THE CHANGING ROLE OF DIGITAL TWIN IN PRODUCT DEVELOPMENT
While several new digital technologies and platforms are emerging in the engineering ecosystem, the digital twin has enormous potential for resolving industrial difficulties. Though it is underutilized, according to Research and Markets, digital twin will be commonly used in internet of things platforms.
In the early 2000s, digital twins emerged as a theoretical model for real-time monitoring. Many researchers and academics in the manufacturing industry adopted the buzzword to sell their existing products and services. Over the previous half-decade, the industry has demonstrated a paradigm shift toward the digital twin approach, emphasizing its practical applications and ability to create value through real-time monitoring, modeling, and forecasting.
However, the rapidly changing post-pandemic world has fueled a fundamental question on digital twins: Can the technology go beyond the realm of physical products? Increasingly, manufacturers have realized that digital twins can be applied to the early stage of product development. Therefore, digitally connected organizations are hunting for new opportunities to create digital twins beyond the spheres of manufacturing and services.
IMPACT OF DIGITAL TWINS ACROSS THE ENTERPRISE
Recent discussions on design and development have explored moving the process away from a conventional, knowledge-based model to a data-driven development one – based on digital thread and digital twins. Before a real-world asset is developed, many digital twin scavengers create solutions that combine virtual machine data with 3D simulations and analytical models to identify ergonomics and forecast product behavior in various environments. A European automotive company witnessed a 30% reduction in its engine development thanks to the adoption of digital technologies.

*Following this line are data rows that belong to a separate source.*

(** C5 (amended).  For a stored person [r] with the given id,
    [deletePessoa] keeps every row (the ids of the table are unchanged),
    replaces [r] by [r] with [isActive = false] and [updatedAt = now] and
    every other column as it was, leaves rows with another id as they are,
    and [getPessoaById] then finds nothing.  A second [deletePessoa]
    changes nothing but the [updatedAt] stamp: its result is the one of a
    single call made at the later time, and it is the state the first call
    left if and only if the clock has not moved. *)
Theorem deletePessoa_soft_delete
    (db : Db) (now now' id : Z) (r : Pessoa.t) :
  In r (pessoas db) ->
  Pessoa.id r = id ->
  map Pessoa.id (pessoas (deletePessoa db now id)) = map Pessoa.id (pessoas db)
  /\ In (soft_deleted_row now r) (pessoas (deletePessoa db now id))
  /\ (forall q, In q (pessoas (deletePessoa db now id)) -> Pessoa.id q = id ->
                Pessoa.isActive q = Some false /\ Pessoa.updatedAt q = now)
  /\ (forall q, In q (pessoas db) -> Pessoa.id q <> id ->
                In q (pessoas (deletePessoa db now id)))
  /\ getPessoaById (deletePessoa db now id) id = None
  /\ deletePessoa (deletePessoa db now id) now' id = deletePessoa db now' id
  /\ (deletePessoa (deletePessoa db now id) now' id = deletePessoa db now id
      <-> now' = now).
Proof.
  intros Hin Hid.
  assert (Htwice : forall t, deletePessoa (deletePessoa db now id) t id
                             = deletePessoa db t id).
  { intros t. rewrite (deletePessoa_map (deletePessoa db now id)).
    rewrite deletePessoa_pessoas, map_map, (deletePessoa_map db now),
      (deletePessoa_map db t).
    unfold with_pessoas; cbn [pessoas_id_seq afastamentos diarias armamento].
    f_equal. apply map_ext. intros q.
    destruct (Pessoa.id q =? id) eqn:E.
    - cbn [set_inactive set_pessoa Pessoa.id]. rewrite E. reflexivity.
    - now rewrite E. }
  split; [|split; [|split; [|split; [|split; [|split]]]]].
  - rewrite deletePessoa_pessoas, map_map. apply map_ext. intros q.
    now destruct (Pessoa.id q =? id).
  - rewrite deletePessoa_pessoas. apply in_map_iff. exists r.
    split; [|exact Hin]. apply Z.eqb_eq in Hid. now rewrite Hid.
  - intros q Hq Eq. rewrite deletePessoa_pessoas in Hq.
    apply in_map_iff in Hq as [q0 [<- Hq0]].
    destruct (Pessoa.id q0 =? id) eqn:E; [split; reflexivity|].
    apply Z.eqb_neq in E. now destruct E.
  - intros q Hq Hne. rewrite deletePessoa_pessoas. apply in_map_iff.
    exists q. split; [|exact Hq]. apply Z.eqb_neq in Hne. now rewrite Hne.
  - rewrite getPessoaById_filter, hd_error_filter_None.
    intros x Hx. rewrite deletePessoa_pessoas in Hx.
    apply in_map_iff in Hx as [q [<- Hq]]. unfold by_id.
    destruct (Pessoa.id q =? id) eqn:E.
    + apply andb_false_iff. right. reflexivity.
    + now rewrite E.
  - apply Htwice.
  - rewrite Htwice. split; [|now intros ->].
    intros E. apply (f_equal pessoas) in E. rewrite !deletePessoa_pessoas in E.
    rewrite map_ext_in_iff in E. pose proof (E r Hin) as Er. cbn beta in Er.
    apply Z.eqb_eq in Hid. rewrite Hid in Er.
    apply (f_equal Pessoa.updatedAt) in Er. exact Er.
Qed.
#[export] Set Default Goal Selector "!".

(** * Outcomes and the state monad

    The C code terminates in more ways than by returning: the daemon calls
    [exit (EXIT_FAILURE)], an [assert] aborts, a blocking system call may wait
    for ever.  A computation is a state transformer whose result is either a
    value or one of these stops. *)

Inductive stop : Type :=
  | Blocked          (* a blocking call for which no more input will arrive *)
  | Exited           (* exit (EXIT_FAILURE) *)
  | AssertFailed     (* assert () or abort () *)
  | OutOfFuel        (* a fuelled loop ran out: proved unreachable where it matters *)
  | Undefined.       (* an access outside an object, on which C puts no bound *)

#[export] Instance stop_eq_dec : EqDecision stop.
Proof. solve_decision. Defined.

Inductive outcome (A : Type) : Type :=
  | Ret (a : A)
  | Stop (why : stop).
Arguments Ret {A} a.
Arguments Stop {A} why.

Definition M (S A : Type) : Type := S -> outcome A * S.

Definition ret {S A} (a : A) : M S A := fun s => (Ret a, s).

Definition bind {S A B} (m : M S A) (f : A -> M S B) : M S B :=
  fun s => match m s with
           | (Ret a, s') => f a s'
           | (Stop w, s') => (Stop w, s')
           end.

Definition halt {S A} (w : stop) : M S A := fun s => (Stop w, s).
Definition get {S} : M S S := fun s => (Ret s, s).
Definition gets {S A} (f : S -> A) : M S A := fun s => (Ret (f s), s).
Definition modify {S} (f : S -> S) : M S unit := fun s => (Ret tt, f s).

(** Run a computation on a component of the state. *)
Definition zoom {S T A} (g : S -> T) (p : T -> S -> S) (m : M T A) : M S A :=
  fun s => let '(r, t) := m (g s) in (r, p t s).

Declare Scope c_scope.
Delimit Scope c_scope with c.

Notation "x <- m ;; k" := (bind m (fun x => k))
  (at level 100, m at next level, right associativity) : c_scope.
Notation "'let*' p := m 'in' k" := (bind m (fun x => match x with p => k end))
  (at level 10, p pattern, m at level 200, k at level 200) : c_scope.
Notation "m ;;; k" := (bind m (fun _ => k))
  (at level 100, right associativity) : c_scope.
Open Scope c_scope.

Lemma bind_Ret {S A B} (m : M S A) (f : A -> M S B) s a s' :
  m s = (Ret a, s') -> bind m f s = f a s'.
Proof. unfold bind. by intros ->. Qed.
(* ===== verification/Conn.v ===== *)
(** The connection to the appliance: the interface the protocol code uses
    (struct connection_ops of src/guestfs-internal.h), what it promises, and
    its implementation on sockets, src/conn-socket.c.

    The kernel is an explicit script of results of poll, read and write:
    every interleaving of short reads and writes, EINTR, EAGAIN and console
    messages is a script.  An exhausted script is a cooperative kernel (the
    socket accepts what is written, and is readable while data is left), except
    that waiting for data that never comes blocks. *)

From S2P Require Import Prelude Xdr Protocol Handle Events.
Local Open Scope Z_scope.

(** * Launch progress (src/launch.c, src/proto.c) *)

(** Milliseconds from [x] to [y]; C division truncates. *)
Definition guestfs___timeval_diff (x y : timeval) : Z :=
  (tv_sec y - tv_sec x) * 1000 + Z.quot (tv_usec y - tv_usec x) 1000.

Definition guestfs___launch_send_progress (g : guestfs_h) (perdozen : Z) : guestfs_h :=
  let '(tv, g) := gettimeofday g in
  if 5000 <=? guestfs___timeval_diff (g_launch_t g) tv
  then guestfs___progress_message_callback g 0 0 perdozen 12
  else g.

Fixpoint is_prefix (p l : list byte) : bool :=
  match p, l with
  | [], _ => true
  | a :: p', b :: l' => Byte.eqb a b && is_prefix p' l'
  | _ :: _, [] => false
  end.

(** memmem (l, p) != NULL *)
Fixpoint memmem (l p : list byte) : bool :=
  is_prefix p l || match l with [] => false | _ :: l' => memmem l' p end.

Definition guestfs___log_message_callback (g : guestfs_h) (buf : list byte) : guestfs_h :=
  let g := guestfs___call_callbacks_message g GUESTFS_EVENT_APPLIANCE buf in
  if decide (g_state g = LAUNCHING) then
    let g := if memmem buf (bytes_of_string "Linux version")
             then guestfs___launch_send_progress g 6 else g in
    if memmem buf (bytes_of_string "Starting /init script")
    then guestfs___launch_send_progress g 9 else g
  else g.

(** * The interface *)

Class ConnOps (C : Type) := {
  (** The return value, and the bytes stored in the buffer when it is [n]. *)
  read_data : nat -> M (guestfs_h * C) (Z * list byte);
  write_data : list byte -> M (guestfs_h * C) Z;
  can_read_data : M (guestfs_h * C) Z;
  (** A bound on the bytes that can still be read: the fuel of the loops of
      the protocol code, which all read from the connection. *)
  conn_budget : C -> nat
}.

(** Log messages and errors that a connection may deliver leave the rest of
    the handle alone. *)
Record quiet (g g' : guestfs_h) : Prop := {
  quiet_state : g_state g' = g_state g;
  quiet_cfg : g_cfg g' = g_cfg g;
  quiet_events : g_events g' = g_events g;
  quiet_drives : g_drives g' = g_drives g;
  quiet_user_cancel : g_user_cancel g' = g_user_cancel g;
  quiet_serial : g_msg_next_serial g' = g_msg_next_serial g;
  quiet_ops : g_backend_ops g' = g_backend_ops g
}.

#[export] Instance quiet_preorder : PreOrder quiet.
Proof.
  split; [intros g; by split|].
  intros g1 g2 g3 [] []. split; congruence.
Qed.

(** What a connection promises: it is a reliable byte stream in each
    direction.  [conn_inbox] is the data the daemon has sent and will send
    before the connection fails or ends, [conn_outbox] what was handed over to
    the daemon.  On a healthy connection the operations complete; on any
    connection a whole buffer that was read is the next data, and what was
    written is a prefix of the buffer. *)
Class ConnLaws (C : Type) `{ConnOps C} := {
  conn_inbox : C -> list byte;
  conn_outbox : C -> list byte;
  conn_healthy : C -> Prop;
  read_data_ok g c n :
    conn_healthy c -> (0 < n <= length (conn_inbox c))%nat ->
    exists g' c', read_data n (g, c) = (Ret (Z.of_nat n, take n (conn_inbox c)), (g', c')) /\
      conn_inbox c' = drop n (conn_inbox c) /\ conn_outbox c' = conn_outbox c /\
      conn_healthy c' /\ quiet g g';
  write_data_ok g c bs :
    conn_healthy c -> bs <> [] ->
    exists g' c', write_data bs (g, c) = (Ret (zlength bs), (g', c')) /\
      conn_outbox c' = conn_outbox c ++ bs /\ conn_inbox c' = conn_inbox c /\
      conn_healthy c' /\ quiet g g';
  can_read_data_ok g c :
    conn_healthy c ->
    exists r c', can_read_data (g, c) = (Ret r, (g, c')) /\
      (r = 0 \/ r = 1 /\ conn_inbox c <> []) /\
      conn_inbox c' = conn_inbox c /\ conn_outbox c' = conn_outbox c /\ conn_healthy c';
  read_data_sound g c n r bs g' c' :
    read_data n (g, c) = (Ret (r, bs), (g', c')) ->
    (r = Z.of_nat n /\ length bs = n /\ conn_inbox c = bs ++ conn_inbox c' \/ r = 0 \/ r = -1) /\
    conn_outbox c' = conn_outbox c /\ quiet g g';
  write_data_sound g c bs r g' c' :
    write_data bs (g, c) = (Ret r, (g', c')) ->
    (r = zlength bs /\ conn_outbox c' = conn_outbox c ++ bs \/
     (r = 0 \/ r = -1) /\ exists k, conn_outbox c' = conn_outbox c ++ take k bs) /\
    quiet g g';
  read_data_budget g c n bs g' c' :
    read_data n (g, c) = (Ret (Z.of_nat n, bs), (g', c')) -> (0 < n)%nat ->
    (conn_budget c' + n <= conn_budget c)%nat;
  can_read_data_sound g c r g' c' :
    can_read_data (g, c) = (Ret r, (g', c')) ->
    (conn_budget c' <= conn_budget c)%nat /\ conn_inbox c' = conn_inbox c /\
    conn_outbox c' = conn_outbox c /\ quiet g g';
  conn_budget_inbox c : (length (conn_inbox c) <= conn_budget c)%nat;
  (** A connection's own loops end: an operation returns or blocks. *)
  read_data_ends g c n w : fst (read_data n (g, c)) = Stop w -> w = Blocked;
  write_data_ends g c bs w : fst (write_data bs (g, c)) = Stop w -> w = Blocked;
  can_read_data_ends g c w : fst (can_read_data (g, c)) = Stop w -> w = Blocked
}.

(** * src/conn-socket.c *)

Definition EINTR : Z := 4.
Definition EAGAIN : Z := 11.
Definition EPIPE : Z := 32.
Definition ECONNRESET : Z := 104.
Definition BUFSIZ : nat := 8 * 1024.
Definition APPLIANCE_TIMEOUT : Z := 20 * 60.

(** The result of a read: data ([RdData []] is end of file) or an errno. *)
Inductive read_ev := RdData (bs : list byte) | RdErr (errnum : Z).
(** The result of a write: how many bytes the kernel accepts, or an errno. *)
Inductive write_ev := WrOk (n : nat) | WrErr (errnum : Z).
(** The result of a poll of the daemon socket and the console. *)
Inductive poll_ev := PollErr (errnum : Z) | PollReady (daemon console : bool).
(** The result of the accept4 in [accept_connection]. *)
Inductive accept_ev := AcceptOk (fd : Z) | AcceptErr (errnum : Z).

Record kernel := mk_kernel {
  k_poll_in : list poll_ev;     (* polls of read_data *)
  k_daemon : list read_ev;      (* reads of the daemon socket *)
  k_console : list read_ev;     (* reads of the console *)
  k_poll_out : list poll_ev;    (* polls of write_data *)
  k_write : list write_ev;      (* writes to the daemon socket *)
  k_poll_can : list poll_ev;    (* polls of can_read_data *)
  k_sent : list byte            (* what the daemon socket has accepted *)
}.
#[export] Instance upd_k_poll_in : Field k_poll_in := fun f r =>
  mk_kernel (f (k_poll_in r)) (k_daemon r) (k_console r) (k_poll_out r) (k_write r)
    (k_poll_can r) (k_sent r).
#[export] Instance upd_k_daemon : Field k_daemon := fun f r =>
  mk_kernel (k_poll_in r) (f (k_daemon r)) (k_console r) (k_poll_out r) (k_write r)
    (k_poll_can r) (k_sent r).
#[export] Instance upd_k_console : Field k_console := fun f r =>
  mk_kernel (k_poll_in r) (k_daemon r) (f (k_console r)) (k_poll_out r) (k_write r)
    (k_poll_can r) (k_sent r).
#[export] Instance upd_k_poll_out : Field k_poll_out := fun f r =>
  mk_kernel (k_poll_in r) (k_daemon r) (k_console r) (f (k_poll_out r)) (k_write r)
    (k_poll_can r) (k_sent r).
#[export] Instance upd_k_write : Field k_write := fun f r =>
  mk_kernel (k_poll_in r) (k_daemon r) (k_console r) (k_poll_out r) (f (k_write r))
    (k_poll_can r) (k_sent r).
#[export] Instance upd_k_poll_can : Field k_poll_can := fun f r =>
  mk_kernel (k_poll_in r) (k_daemon r) (k_console r) (k_poll_out r) (k_write r)
    (f (k_poll_can r)) (k_sent r).
#[export] Instance upd_k_sent : Field k_sent := fun f r =>
  mk_kernel (k_poll_in r) (k_daemon r) (k_console r) (k_poll_out r) (k_write r)
    (k_poll_can r) (f (k_sent r)).

Record connection_socket := mk_conn {
  console_sock : Z;
  daemon_sock : Z;
  daemon_accept_sock : Z;
  conn_kernel : kernel
}.
#[export] Instance upd_conn_kernel : Field conn_kernel := fun f r =>
  mk_conn (console_sock r) (daemon_sock r) (daemon_accept_sock r) (f (conn_kernel r)).

Definition retry (errnum : Z) : bool := (errnum =? EINTR) || (errnum =? EAGAIN).

(** read (2) on a non-blocking socket for at most [n] bytes; end of file persists. *)
Definition sys_read (n : nat) (q : list read_ev) : read_ev * list read_ev :=
  match q with
  | [] => (RdErr EAGAIN, [])
  | RdData [] :: _ => (RdData [], q)
  | RdData bs :: q' =>
      if (length bs <=? n)%nat then (RdData bs, q')
      else (RdData (take n bs), RdData (drop n bs) :: q')
  | RdErr e :: q' => (RdErr e, q')
  end.

(** write (2): how many of [len] bytes are accepted. *)
Definition sys_write (len : nat) (q : list write_ev) : write_ev * list write_ev :=
  match q with
  | [] => (WrOk len, [])
  | WrOk n :: q' => (WrOk (Nat.min n len), q')
  | WrErr e :: q' => (WrErr e, q')
  end.

Definition sock := M (guestfs_h * connection_socket).

(** 1: handled, 0: connection closed, -1: error. *)
Definition handle_log_message : sock Z := fun '(g, c) =>
  let '(r, q) := sys_read BUFSIZ (k_console (conn_kernel c)) in
  let c := c <| conn_kernel; k_console := q |> in
  match r with
  | RdData [] => (Ret 0, (g, c))
  | RdErr e =>
      if retry e then (Ret 1, (g, c))
      else (Ret (-1), (guestfs___perrorf g e
                         "error reading console messages from the appliance", c))
  | RdData buf => (Ret 1, (guestfs___log_message_callback g buf, c))
  end.

(** How many reads a script can serve: each one shortens it. *)
Fixpoint script_size (q : list read_ev) : nat :=
  match q with
  | [] => 0
  | RdData bs :: q' => S (length bs + script_size q')
  | RdErr _ :: q' => S (script_size q')
  end.

(** [while (handle_log_message (g, conn) == 1) ;] after the daemon socket was
    closed.  An open console with nothing to read keeps the loop spinning. *)
Fixpoint drain_console (fuel : nat) : sock unit := fun '(g, c) =>
  match fuel, k_console (conn_kernel c) with
  | _, [] => (Stop Blocked, (g, c))
  | O, _ => (Stop OutOfFuel, (g, c))
  | S fuel', _ =>
      (r <- handle_log_message ;;
       if r =? 1 then drain_console fuel' else ret tt) (g, c)
  end.

(** The label [closed] of [read_data]. *)
Definition read_closed : sock Z := fun '(g, c) =>
  if verbose (g_cfg g) && (0 <=? console_sock c)
  then (drain_console (script_size (k_console (conn_kernel c))) ;;; ret 0) (g, c)
  else (Ret 0, (g, c)).

(** poll (2) in [read_data]. *)
Definition poll_in (k : kernel) : option (poll_ev * kernel) :=
  match k_poll_in k with
  | p :: ps => Some (p, k <| k_poll_in := ps |>)
  | [] => match k_daemon k with [] => None | _ => Some (PollReady true false, k) end
  end.

(** How one turn of the loops ends: [continue], some data moved, or return. *)
Inductive turn (A : Type) := Again | Moved (a : A) | Return (r : Z).
Arguments Again {A}.
Arguments Moved {A} a.
Arguments Return {A} r.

Digital twin capabilities in product design, development, and validation can be conceptualized at the unit, sub-system, and systems level in the model-based systems engineering (MBSE) environment. Listed below are the various ways digital twins help manufacturers develop new products:
• Create new products and identify use cases through what-if scenarios or designs of experiment (DOE).
• Predict mechanical and structural breakdowns and build multivariate time series models using advanced analytics during product development.
• Run what-if scenarios to design optimized parts or products.
• Use predictive analytics to identify hidden patterns and build a sophisticated knowledge repository that predicts future system performance.
• Enable decision-making and build a digital thread using previously siloed data from smart and connected products.
• Allow for robust decision-making using artificial intelligence (AI), machine learning (ML), and advanced analytics.